Amanita Muscara

Classification

Amanita muscaria is the type species of the genus. By extension, it is also the type species of Amanita subgenus Amanita, as well as section Amanita within this subgenus. Amanita subgenus Amanita includes all Amanita with inamyloid spores. Amanita section Amanita includes the species with patchy universal veil remnants, including a volva that is reduced to a series of concentric rings, and the veil remnants on the cap to a series of patches or warts. Most species in this group also have a bulbous base. Amanita section Amanita consists of A. muscaria and its close relatives, including A. pantherina (the panther cap), A. gemmata, A. farinosa, and A. xanthocephala.
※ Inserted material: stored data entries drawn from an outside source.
(** ** Claims *)

(** C8: After allocation and set-up, every sequence of acquires, releases and
    resets, for any [u8] owner, with any protocol number and any id, behaves as
    operations on a set of pairs of owner and id: an acquire returns the least id
    of the range of its protocol that the owner does not hold, or -EINVAL when
    there is none or the arguments are out of range; a release removes the id if
    it is held and does nothing otherwise; a reset empties the set.  The bitmaps
    represent the set at the end.  The one exception is part of the
    specification: a release for the VF number one past the last reads past the
    array of maps, and a run with such a release faults at it; no other run
    faults. *)
Theorem cid_ops_refine_set m0 m1 m2 l :
  unallocated m0 -> qed_cid_map_alloc m0 = Some (0, m1) -> qed_cxt_mngr_setup m1 = Some m2 -> Forall op_ok l ->
  match spec_ops (conn_cfg m0) (num_of_vfs m0) l ∅ with
  | Some (rs, s) => exists m', exec_ops l m2 = Some (rs, m') /\ represents m' s /\ cx_live m' = cx_live m2
  | None => exec_ops l m2 = None
  end.
Proof.
  intros U Ea Es Hl. destruct (ready _ _ _ U Ea Es) as (I & R & (Ec & Ev & _)).
  pose proof (exec_ops_refine l m2 ∅ I R Hl) as H. rewrite Ec, Ev in H.
  destruct (spec_ops _ _ l ∅) as [[rs s]|]; [|done]. destruct H as (m' & E & _ & R' & _ & L). by exists m'.
Qed.

(** C29: Allocation of the bitmaps of a new manager never faults.  It returns 0
    and every protocol and owner with cids has a zeroed bitmap of at least that
    many bits, the ranges of an owner following each other from 0 in the order
    of the protocols; or an allocation failed, it returns -ENOMEM, every map is
    cleared and nothing is leaked.  Freeing after either outcome gives back
    exactly what was taken. *)
Theorem cid_alloc_exact m0 :
  unallocated m0 ->
  exists rc m1, qed_cid_map_alloc m0 = Some (rc, m1) /\
    (rc = 0 /\ (forall t v c, conn_cfg m0 !! t = Some c -> owner_ok m0 v ->
        map_at m1 t v = Some (fresh_map (range_start m0 t v) (count_of v c)) /\
        count_of v c <= map_bytes (count_of v c) * 8) \/
     rc = - ENOMEM /\ false ∈ cx_oracle m0 /\ cx_live m1 = cx_live m0 /\
       (forall t v, (t < MAX_CONN_TYPES)%nat -> owner_ok m0 v -> map_at m1 t v = Some zero_map)) /\
    exists m2, qed_cid_map_free m1 = Some m2 /\ cx_live m2 = cx_live m0 /\
      (forall t v, (t < MAX_CONN_TYPES)%nat -> owner_ok m0 v -> map_at m2 t v = Some zero_map).
Proof.
  intros [S C M]. destruct (cid_map_alloc_spec _ m0 S C eq_refl M) as (rc & m1 & E & C1 & S1 & B1 & D).
  exists rc, m1. split; [done|]. split.
  - destruct D as [[-> D]|D]; [left|by right]. split; [done|]. intros t v c Ec Hv.
    destruct (range_bound _ _ v _ C Ec) as (? & ? & ?). split; [|apply map_bytes_size; lia].
    rewrite D by (try done; exact (cfg_lt _ _ _ S Ec)). unfold planned. by rewrite Ec.
  - destruct (cid_map_free_spec _ m1 S1 B1) as (m2 & E2 & L2 & C2 & S2 & M2). exists m2. split; [done|]. split; [done|].
    intros t v Ht Hv. apply M2; [done|]. by eapply owner_ok_same.
Qed.
(** The command block holds the opcode and the completion address of a
    transfer between the kinds of address [st] and [dt]. *)
Definition cmd_set (st dt : qed_dmae_address_type) (sp dp : Z) h : Prop :=
  let c := the_cmd (dmae_info h) in
  0 <= opcode c < 2 ^ 32 /\ 0 <= opcode_b c < 2 ^ 16 /\
  get_field DMAE_CMD_SRC (opcode c) = (if bool_decide (st = QED_DMAE_ADDRESS_GRC) then dmae_cmd_src_grc else dmae_cmd_src_pcie) /\
  get_field DMAE_CMD_DST (opcode c) = (if bool_decide (dt = QED_DMAE_ADDRESS_GRC) then dmae_cmd_dst_grc else dmae_cmd_dst_pcie) /\
  get_field DMAE_CMD_SRC_PF_ID (opcode c) = sp /\ get_field DMAE_CMD_DST_PF_ID (opcode c) = dp /\
  get_field DMAE_CMD_C_DST (opcode c) = 0 /\ get_field DMAE_CMD_COMP_WORD_EN (opcode c) = 1 /\
  get_field DMAE_CMD_SRC_VF_ID_VALID (opcode c) = 0 /\ get_field DMAE_CMD_DST_VF_ID_VALID (opcode c) = 0 /\
  comp_addr_hi c = DMA_HI (completion_word_phys_addr (dmae_info h)) /\
  comp_addr_lo c = DMA_LO (completion_word_phys_addr (dmae_info h)) /\ comp_val c = DMAE_COMPLETION_VAL.

(** The source and the destination of [n] dwords do not meet each other or the
    driver's memory; one of them is not virtual. *)
Definition apart h (st dt : qed_dmae_address_type) (sp dp sa da n : Z) : Prop :=
  ~ (st = QED_DMAE_ADDRESS_HOST_VIRT /\ dt = QED_DMAE_ADDRESS_HOST_VIRT) /\
  forall k, 0 <= k < n ->
    (forall j, 0 <= j < n -> cell_of st sp sa k <> cell_of dt dp da j) /\
    ~ scratch h (cell_of st sp sa k) /\ ~ scratch h (cell_of dt dp da k).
Modern fungal taxonomists have classified Amanita muscaria and its allies this way based on gross morphology and spore inamyloidy. Two recent molecular phylogenetic studies have confirmed this classification as natural.

Controversy

Amanita muscaria varies considerably in its morphology, and many authorities recognize several subspecies or varieties within the species. In The Agaricales in Modern Taxonomy, German mycologist Rolf Singer listed three subspecies, though without description: A. muscaria ssp. muscaria, A. muscaria ssp. americana, and A. muscaria ssp. flavivolvata. However, a 2006 molecular phylogenetic study of different regional populations of A. muscaria by mycologist József Geml and colleagues found three distinct clades within this species representing, roughly, Eurasian, Eurasian "subalpine", and North American populations. Specimens belonging to all three clades have been found in Alaska; this has led to the hypothesis that this was the centre of diversification for this species. The study also looked at four named varieties of the species: var. alba, var. flavivolvata, var. formosa (including var. guessowii), and var. regalis from both areas. All four varieties were found within both the Eurasian and North American clades, evidence that these morphological forms are polymorphisms rather than distinct subspecies or varieties. Further molecular study by Geml and colleagues published in 2008 show that these three genetic groups, plus a fourth associated with oak–hickory–pine forest in the southeastern United States and two more on Santa Cruz Island in California, are delineated from each other enough genetically to be considered separate species. Thus A. muscaria as it stands currently is, evidently, a species complex. The complex also includes at least three other closely related taxa that are currently regarded as species: A. breckonii is a buff-capped mushroom associated with conifers from the Pacific Northwest, and the brown-capped A. gioiosa and A. heterochroma from the Mediterranean Basin and from Sardinia respectively. Both of these last two are found with Eucalyptus and Cistus trees, and it is unclear whether they are native or introduced from Australia. Amanitaceae.org lists four varieties as of May 2019, but says that they will be segregated into their own taxa "in the near future".